When I saw this headline, I thought here at last is Proof That There Is No God. But then I thought, well, maybe there is a God, he’s just not in charge of pregnancies. Or maybe there is a God and he IS in charge of pregnancies, but he has some kind of higher purpose, like to make Nicole Richie a better person. I was talking this over with T, and he said, “maybe the higher purpose has nothing to do with Nicole Richie but is directed at the father, ever think of that?” Actually I hadn’t!

Anyway, that “higher purpose” crap just makes me really grumpy so I probably shouldn’t even go there.

Mental Armor

July 8, 2007

I find myself making a mental adjustment, not sure if it’s proactive or reactive (it might be both), but every time anything pregnancy- or motherhood-related comes across my consciousness, I think “well, that will never be me,” in a matter-of-fact kind of way. Like it’s a category of humanity (like maleness) that I will never belong to.

Ah, the ways and means our psyches find to protect our hearts from more hurting.

Body Envy

July 6, 2007

Yesterday I happened to be in our nation’s capital for Independence Day, alone in a crowd, in transit between NY and VA (it just worked out that way, on the 4th). It was fascinating to see all the people, so different, all mingling together. I heard many languages, saw all different shapes and sizes and colors, from the ladies in pink protesting the war to the people hawking cold water in Spanish. The folk life festival was going on as well on the Mall, which added even more richness to the scene. For lunch I had both a hot dog and Thai basil chicken!

But as I walked around, I found I had few or no inner defenses against the hordes of strollers and pg bellies also on parade.

Some hours previously I’d been at a friend’s apartment leafing through a fashion magazine and had begun to feel the rise of a bitter sensation, long dormant: body envy. Right this minute I’m feeling a little fat, although for the past ten years or so I’ve generally felt pretty good about my body. But looking at that fashion magazine resurrected emotions from a time when I most adamantly did not – basically all through adolescence and into my early 20s.

Those skinny girls! How I hated them!

When I look back, I realize that I largely left that envy behind when I started working out regularly after college. It was partly that my body took on new qualities (more lean muscle, less fat, stronger cardiovascular, better endurance) but I think it was even more that I felt in control. When I was in school, I felt like there was nothing I could do; no matter what, I would always be/feel fat, lumpy, and unattractive. It seemed to be part of who I was at an intrinsic level. But not anymore; feeling fat (I say feeling rather than being because I think that a lot of the years I spent feeling fat, I really wasn’t) doesn’t feel like who I am, it’s no longer intrinsic.

But now it’s the pregnant bodies that inspire this envy.
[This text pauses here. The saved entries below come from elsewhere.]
Definition advance (works : bool) (plugins : list SnapshotPlugin) (c : nat) (p : preparing) (s : snapshots)
    : snapshots :=
  let put x := let '(s, p) := x in set_calls (<[c := p]> (sn_calls s)) s in
  match p with
  | Guarded secs id => put (quiesce_prepare plugins secs id s)
  | Quiesced secs id reports quiesced all_ok => put (freeze_prepare works secs id reports quiesced all_ok s)
  | Froze secs id reports quiesced all_ok frozen => put (enter_prepare secs id reports quiesced all_ok frozen s)
  | Entered report => let s := hint_prepare report s in set_calls (delete c (sn_calls s)) s
  end.
Fixpoint remove_watchdog (x : Z * string) (l : list (Z * string)) : option (list (Z * string)) :=
  match l with
  | [] => None
  | y :: l => if bool_decide (y = x) then Some l else cons y <$> remove_watchdog x l
  end.
Definition snapshot_step (e : snapshot_event) (s : snapshots) : option snapshots :=
  match e with
  | Prepare c secs stamp =>
      match sn_calls s !! c, guard_prepare secs stamp s with
      | None, Some p => Some (set_calls (<[c := p]> (sn_calls s)) s)
      | None, None => Some s
      | Some _, _ => None
      end
  | Advance c works plugins => (fun p => advance works plugins c p s) <$> sn_calls s !! c
  | Complete works plugins => Some (complete works plugins s).1
  | SnapshotWatchdog d id works plugins =>
      if (d <=? g_now (sn_guest s))%Z then
        l ← remove_watchdog (d, id) (sn_watchdogs s);
        Some (snapshot_watchdog_fires works plugins id (set_snapshot_watchdogs l s))
      else None
  | HostThaws works => Some (on_guest (guest_fsfreeze_thaw works (sn_guest s)).1 s)
  | Second => Some (on_guest (tick (sn_guest s)) s)
  end.
Fixpoint snapshot_run (es : list snapshot_event) (s : snapshots) : option snapshots :=
  match es with
  | [] => Some s
  | e :: es => s ← snapshot_step e s; snapshot_run es s
  end.
Definition no_snapshot : snapshots := mk_snapshots fresh_guest None [] ∅ ∅.

(** ** What an orchestrated snapshot guarantees

    Theorems on [Snapshot]: a snapshot that is prepared and completed, by the host or by
    its watchdog, gives the guest back as it was and is reported at the right consistency;
    and the two ways in which the guest stays frozen: two calls of [prepare] at the same
    time, and a thaw that fails once. *)
Implicit Types (s : snapshots) (ps : list SnapshotPlugin).

(** ** One snapshot at a time *)
Lemma freeze_result works g :
  g_frozen g = false → freeze_filesystems works g =
  if works then (set_hint true (set_qga true (set_frozen true g)), true) else (g, false).
Proof.
  intros Hf. unfold freeze_filesystems, guest_fsfreeze_freeze, local_fsfreeze. rewrite Hf. by destruct works.
Qed.
Lemma thaw_result g : g_frozen g = true →
  thaw_filesystems true g = (set_hint false (set_qga false (set_frozen false g)), true).
Proof. intros Hf. unfold thaw_filesystems, guest_fsfreeze_thaw, local_fsfreeze. by rewrite Hf. Qed.

(** the state a [prepare] leaves. *)
Lemma prepare_spec works ps secs stamp s s1 rep :
  g_frozen (sn_guest s) = false → prepare works ps secs stamp s = (s1, Some rep) →
  sn_active s1 = Some (mk_ActiveSnapshot (spr_snapshot_id rep) works (spl_name <$> filter quiesces ps)
    (negb (existsb quiesce_fails ps) && works)) ∧
  g_frozen (sn_guest s1) = works ∧ g_now (sn_guest s1) = g_now (sn_guest s) ∧
  sn_quiesced s1 = list_to_set (spl_name <$> filter quiesces ps) ∪ sn_quiesced s ∧
  sn_watchdogs s1 = sn_watchdogs s ++ [((g_now (sn_guest s) + spr_watchdog_secs rep)%Z, spr_snapshot_id rep)].
Proof.
  intros Hf. unfold prepare, guard_prepare. destruct (sn_active s); [done|].
  unfold quiesce_prepare, freeze_prepare.
  generalize (list_to_set (spl_name <$> filter quiesces ps) ∪ sn_quiesced s). intros q. cbn [sn_guest set_quiesced].
  rewrite freeze_result by done. destruct works; cbn; intros [= <- <-]; cbn; done.
Qed.
Lemma complete_spec works ps s a :
  sn_active s = Some a →
  let '(g, thawed) := if av_frozen a then thaw_filesystems works (sn_guest s) else (sn_guest s, false) in
  let mine := filter (fun p => bool_decide (spl_name p ∈ av_quiesced_plugins a)) ps in
  complete works ps s =
  (mk_snapshots (set_hint false g) None (sn_watchdogs s)
     (sn_quiesced s ∖ list_to_set (spl_name <$> filter resumes mine)) (sn_calls s),
   Some (mk_SnapshotCompleteReport (av_snapshot_id a) thawed (resume_report <$> mine)
     (if av_app_consistent a then "application" else if av_frozen a || thawed then "filesystem" else "crash"))).
Proof. intros Ha. unfold complete. rewrite Ha. cbn [sn_guest set_active]. by destruct (if av_frozen a then _ else _). Qed.

(** what the snapshot is worth. *)
Definition consistency_of (works : bool) ps : string :=
  if negb (existsb quiesce_fails ps) && works then "application" else if works then "filesystem" else "crash".

Lemma resumed_all ps ps' :
  (∀ p, p ∈ ps' → resumes p = true) → (∀ p, p ∈ ps → quiesces p = true → ∃ p', p' ∈ ps' ∧ spl_name p' = spl_name p) →
  ∀ n, n ∈ spl_name <$> filter resumes
         (filter (fun p => bool_decide (spl_name p ∈ spl_name <$> filter quiesces ps)) ps') ↔
       n ∈ spl_name <$> filter quiesces ps.
Proof.
  intros Hr Hn n. rewrite !list_elem_of_fmap. split.
  - intros (p & -> & [_ [Hp _]%list_elem_of_filter]%list_elem_of_filter).
    apply bool_decide_unpack in Hp. by apply list_elem_of_fmap in Hp.
  - intros (p & -> & [Hq Hp]%list_elem_of_filter). apply Is_true_true in Hq.
    destruct (Hn p Hp Hq) as (p' & Hp' & E). exists p'. split; [done|].
    rewrite !list_elem_of_filter. split; [by apply Is_true_true, Hr|]. split; [|done].
    apply bool_decide_pack, list_elem_of_fmap. exists p. split; [done|]. apply list_elem_of_filter.
    split; [by apply Is_true_true|done].
Qed.

(** a snapshot that is prepared and completed leaves no freeze, no active snapshot and
    exactly the applications quiesced that were before; the report says "application" when
    the freeze worked and no application failed to quiesce, "filesystem" when only the
    freeze worked and "crash" otherwise. *)
Theorem snapshot_round_trip works ps ps' secs stamp s s1 rep :
  g_frozen (sn_guest s) = false →
  (∀ p, p ∈ ps' → resumes p = true) →
  (∀ p, p ∈ ps → quiesces p = true →
    (∃ p', p' ∈ ps' ∧ spl_name p' = spl_name p) ∧ spl_name p ∉ sn_quiesced s) →
  prepare works ps secs stamp s = (s1, Some rep) →
  ∃ s2 c, complete true ps' s1 = (s2, Some c) ∧ g_frozen (sn_guest s2) = false ∧ sn_active s2 = None ∧
    sn_quiesced s2 = sn_quiesced s ∧ scr_consistency c = consistency_of works ps.
Proof.
  intros Hf Hr Hn (Ha & Hf1 & _ & Hq & _)%prepare_spec; [|done].
  pose proof (complete_spec true ps' s1 _ Ha) as Hc. cbn [av_frozen av_quiesced_plugins av_app_consistent av_snapshot_id] in Hc.
  assert (sn_quiesced s1 ∖ list_to_set (spl_name <$> filter resumes
    (filter (fun p => bool_decide (spl_name p ∈ spl_name <$> filter quiesces ps)) ps')) = sn_quiesced s) as Hqs.
  { apply set_eq. intros n. rewrite Hq, elem_of_difference, elem_of_union, !elem_of_list_to_set.
    rewrite (resumed_all ps ps'); [|done|naive_solver].
    split; [naive_solver|]. intros Hin. split; [by right|].
    intros (p & -> & [Hp Hps]%list_elem_of_filter)%list_elem_of_fmap. apply Is_true_true in Hp.
    by destruct (Hn p Hps Hp). }
  rewrite Hqs in Hc. destruct works.
  - rewrite thaw_result in Hc by done. eexists _, _. split; [exact Hc|]. cbn. unfold consistency_of.
    by rewrite andb_true_r.
  - eexists _, _. split; [exact Hc|]. cbn. unfold consistency_of. by rewrite andb_false_r.
Qed.

(** ** Frozen for good *)
(** frozen, and no snapshot that is active or being prepared knows that it froze. *)
Record lost s : Prop := {
  lo_frozen : g_frozen (sn_guest s) = true;
  lo_active : ∀ a, sn_active s = Some a → av_frozen a = false;
  lo_calls : ∀ c p, sn_calls s !! c = Some p → match p with Froze _ _ _ _ _ frozen => frozen = false | _ => True end
}.
Definition is_host_thaw (e : snapshot_event) : bool := match e with HostThaws _ => true | _ => false end.
Lemma complete_lost works ps s : lost s → lost (complete works ps s).1.
Proof.
  intros Hl. destruct (sn_active s) as [a|] eqn:Ea; [|unfold complete; by rewrite Ea].
  pose proof (complete_spec works ps s a Ea) as H. rewrite (lo_active s Hl a Ea) in H. rewrite H.
  split; [apply (lo_frozen s Hl)|done|apply (lo_calls s Hl)].
Qed.
Lemma calls_insert_lost s c p : lost s →
  match p with Froze _ _ _ _ _ frozen => frozen = false | _ => True end →
  lost (set_calls (<[c := p]> (sn_calls s)) s).
Proof.
  intros [Hf Ha Hc] Hp. split; [done|done|]. intros c' p'. cbn. rewrite lookup_insert_Some.
  intros [[_ <-]|[_ H]]; [done|by eapply Hc].
Qed.
Lemma advance_lost works ps c p s : lost s → sn_calls s !! c = Some p → lost (advance works ps c p s).
Proof.
  intros Hl Hp. pose proof Hl as [Hf Ha Hc]. specialize (Hc _ _ Hp) as Hpc.
  destruct p as [secs id|secs id rs qs ok|secs id rs qs ok fr|rep]; cbn.
  - apply (calls_insert_lost (set_quiesced _ s)); [by split|done].
  - unfold freeze_prepare, freeze_filesystems, guest_fsfreeze_freeze, local_fsfreeze. rewrite Hf.
    destruct works; cbn; by apply (calls_insert_lost (on_guest _ s)).
  - apply (calls_insert_lost (set_snapshot_watchdogs _ (set_active _ s))); [|done].
    split; cbn; [done| |done]. intros a [= <-]. done.
  - split; cbn; [done|done|]. intros c' p' H%lookup_delete_Some. by eapply Hc, H.
Qed.
Lemma lost_step e s s' : is_host_thaw e = false → lost s → snapshot_step e s = Some s' → lost s'.
Proof.
  intros He Hl H. pose proof Hl as [Hf Ha Hc].
  destruct e as [c secs stamp|c works ps|works ps|d id works ps|works|]; cbn in *; try done.
  - destruct (sn_calls s !! c) eqn:Ec; [done|]. unfold guard_prepare in H.
    destruct (sn_active s) eqn:Ea; injection H as <-; [done|]. by apply calls_insert_lost.
  - destruct (sn_calls s !! c) eqn:Ec; [|done]. injection H as <-. by apply advance_lost.
  - injection H as <-. by apply complete_lost.
  - destruct (d <=? _)%Z; [|done]. destruct (remove_watchdog _ _) as [l|]; [|done]. injection H as <-.
    assert (lost (set_snapshot_watchdogs l s)) as Hl' by (by split).
    unfold snapshot_watchdog_fires. destruct (sn_active _) as [a|] eqn:Ea; [|done].
    destruct (String.eqb _ _); [by apply complete_lost|done].
  - injection H as <-. by split.
Qed.
Lemma lost_run es s s' :
  Forall (fun e => is_host_thaw e = false) es → lost s → snapshot_run es s = Some s' → g_frozen (sn_guest s') = true.
Proof.
  intros Hes. revert s. induction Hes as [|e es He Hes IH]; intros s Hl H; cbn in H.
  - injection H as <-. by apply lo_frozen.
  - destruct (snapshot_step e s) as [s1|] eqn:E; [|done]. by eapply (IH s1); [eapply lost_step|].
Qed.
I see them and think “I will never be able to look like that.” I find myself hating them, but even more, hating my own body for what it isn’t able to do.

And again, I feel like part of it relates to feeling a lack of control. Infertility is starting to feel like an intrinsic part of who I am, and I really don’t like that. It makes me feel helpless. And makes it harder to deal with the envy.

Thin bodies, pregnant bodies. They’re everywhere, man! I don’t want to go around in a cloud of envy all the time, which means that what has to change is me. And if I’m not ever able to conceive, then something else has to change. I’m just not sure exactly how to do that. Is it all about serenity? Or what?

Things People Say

July 2, 2007

Last night I had dinner with a friend from my cohort who is facing imminent divorce. I gave her my IF update, and she said what I knew she was going to say – “you always have the option to adopt, then you’ll get a baby for sure!” And it didn’t bother me, in large part because she herself was adopted. She told me the whole story one time, and that she is still in contact with her biological family (who live in west Africa). At the same time, I certainly didn’t say to her, “you’ll meet someone else” or “there are other fish in the sea.” She’s very young.

Even though I’m still largely in the closet, it’s still nice to have friends IRL to talk with about it.